◆ Activity ◆
Retype the records below exactly as they appear.
--- Entries provided Enclosed Below ---
(** [_get_orientation] inverts [_set_orientation] on the open quarter
    turns: after setting [theta] and [phi] with [-90 < theta < 90] and
    [-90 < phi < 90], the decomposition returns exactly [(theta, phi)]
    (and raises no [ZeroDivisionError]). *)
Theorem orientation_round_trip :
  forall st t p, -90 < t < 90 -> -90 < p < 90 ->
    get_orientation (set_orientation st t p) = Some (t, p).
Proof.
  intros st t p Ht Hp. unfold get_orientation.
  rewrite set_orientation_rotation; simpl.
  set (A := 0.5 * (t * (PI / 180))); set (B := 0.5 * (p * (PI / 180))).
  destruct (atan_half_angle t A Ht eq_refl) as [HcA EA].
  destruct (atan_half_angle p B Hp eq_refl) as [HcB EB].
  pose proof (sin2_cos2 A) as SA; pose proof (sin2_cos2 B) as SB; unfold Rsqr in SA, SB.
  replace (2 * (sin A * cos B * (sin A * sin B) + sin B * cos A * (cos A * cos B)))
    with (sin (2 * B))
    by (rewrite sin_2a; transitivity (2 * sin B * cos B * (sin A * sin A + cos A * cos A));
        [rewrite SA; ring | ring]).
  replace (1 - 2 * (sin A * sin B * (sin A * sin B) + sin B * cos A * (sin B * cos A)))
    with (cos (2 * B))
    by (rewrite cos_2a_sin; transitivity (1 - 2 * (sin B * sin B) * (sin A * sin A + cos A * cos A));
        [rewrite SA; ring | ring]).
  rewrite pdiv_Some by lra; simpl.
  replace (2 * (sin A * cos B * (cos A * cos B) + sin A * sin B * (sin B * cos A)))
    with (sin (2 * A))
    by (rewrite sin_2a; transitivity (2 * sin A * cos A * (sin B * sin B + cos B * cos B));
        [rewrite SB; ring | ring]).
  replace (1 - 2 * (sin B * cos A * (sin B * cos A) + cos A * cos B * (cos A * cos B)))
    with (- cos (2 * A))
    by (rewrite cos_2a_cos; transitivity (1 - 2 * (cos A * cos A) * (sin B * sin B + cos B * cos B));
        [rewrite SB; ring | ring]).
  rewrite pdiv_Some by lra; simpl.
  replace (sin (2 * A) / - cos (2 * A)) with (- (sin (2 * A) / cos (2 * A))) by (field; lra).
  rewrite atan_opp, EB.
  f_equal; f_equal. rewrite <- EA. field. apply PI_neq0.
Qed.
--- End of Enclosed Entries provided ---
◆ Task answer ◆
(** [_get_orientation] inverts [_set_orientation] on the open quarter
    turns: after setting [theta] and [phi] with [-90 < theta < 90] and
    [-90 < phi < 90], the decomposition returns exactly [(theta, phi)]
    (and raises no [ZeroDivisionError]). *)
Theorem orientation_round_trip :
  forall st t p, -90 < t < 90 -> -90 < p < 90 ->
    get_orientation (set_orientation st t p) = Some (t, p).
Proof.
  intros st t p Ht Hp. unfold get_orientation.
  rewrite set_orientation_rotation; simpl.
  set (A := 0.5 * (t * (PI / 180))); set (B := 0.5 * (p * (PI / 180))).
  destruct (atan_half_angle t A Ht eq_refl) as [HcA EA].
  destruct (atan_half_angle p B Hp eq_refl) as [HcB EB].
  pose proof (sin2_cos2 A) as SA; pose proof (sin2_cos2 B) as SB; unfold Rsqr in SA, SB.
  replace (2 * (sin A * cos B * (sin A * sin B) + sin B * cos A * (cos A * cos B)))
    with (sin (2 * B))
    by (rewrite sin_2a; transitivity (2 * sin B * cos B * (sin A * sin A + cos A * cos A));
        [rewrite SA; ring | ring]).
  replace (1 - 2 * (sin A * sin B * (sin A * sin B) + sin B * cos A * (sin B * cos A)))
    with (cos (2 * B))
    by (rewrite cos_2a_sin; transitivity (1 - 2 * (sin B * sin B) * (sin A * sin A + cos A * cos A));
        [rewrite SA; ring | ring]).
  rewrite pdiv_Some by lra; simpl.
  replace (2 * (sin A * cos B * (cos A * cos B) + sin A * sin B * (sin B * cos A)))
    with (sin (2 * A))
    by (rewrite sin_2a; transitivity (2 * sin A * cos A * (sin B * sin B + cos B * cos B));
        [rewrite SB; ring | ring]).
  replace (1 - 2 * (sin B * cos A * (sin B * cos A) + cos A * cos B * (cos A * cos B)))
    with (- cos (2 * A))
    by (rewrite cos_2a_cos; transitivity (1 - 2 * (cos A * cos A) * (sin B * sin B + cos B * cos B));
        [rewrite SB; ring | ring]).
  rewrite pdiv_Some by lra; simpl.
  replace (sin (2 * A) / - cos (2 * A)) with (- (sin (2 * A) / cos (2 * A))) by (field; lra).
  rewrite atan_opp, EB.
  f_equal; f_equal. rewrite <- EA. field. apply PI_neq0.
Qed.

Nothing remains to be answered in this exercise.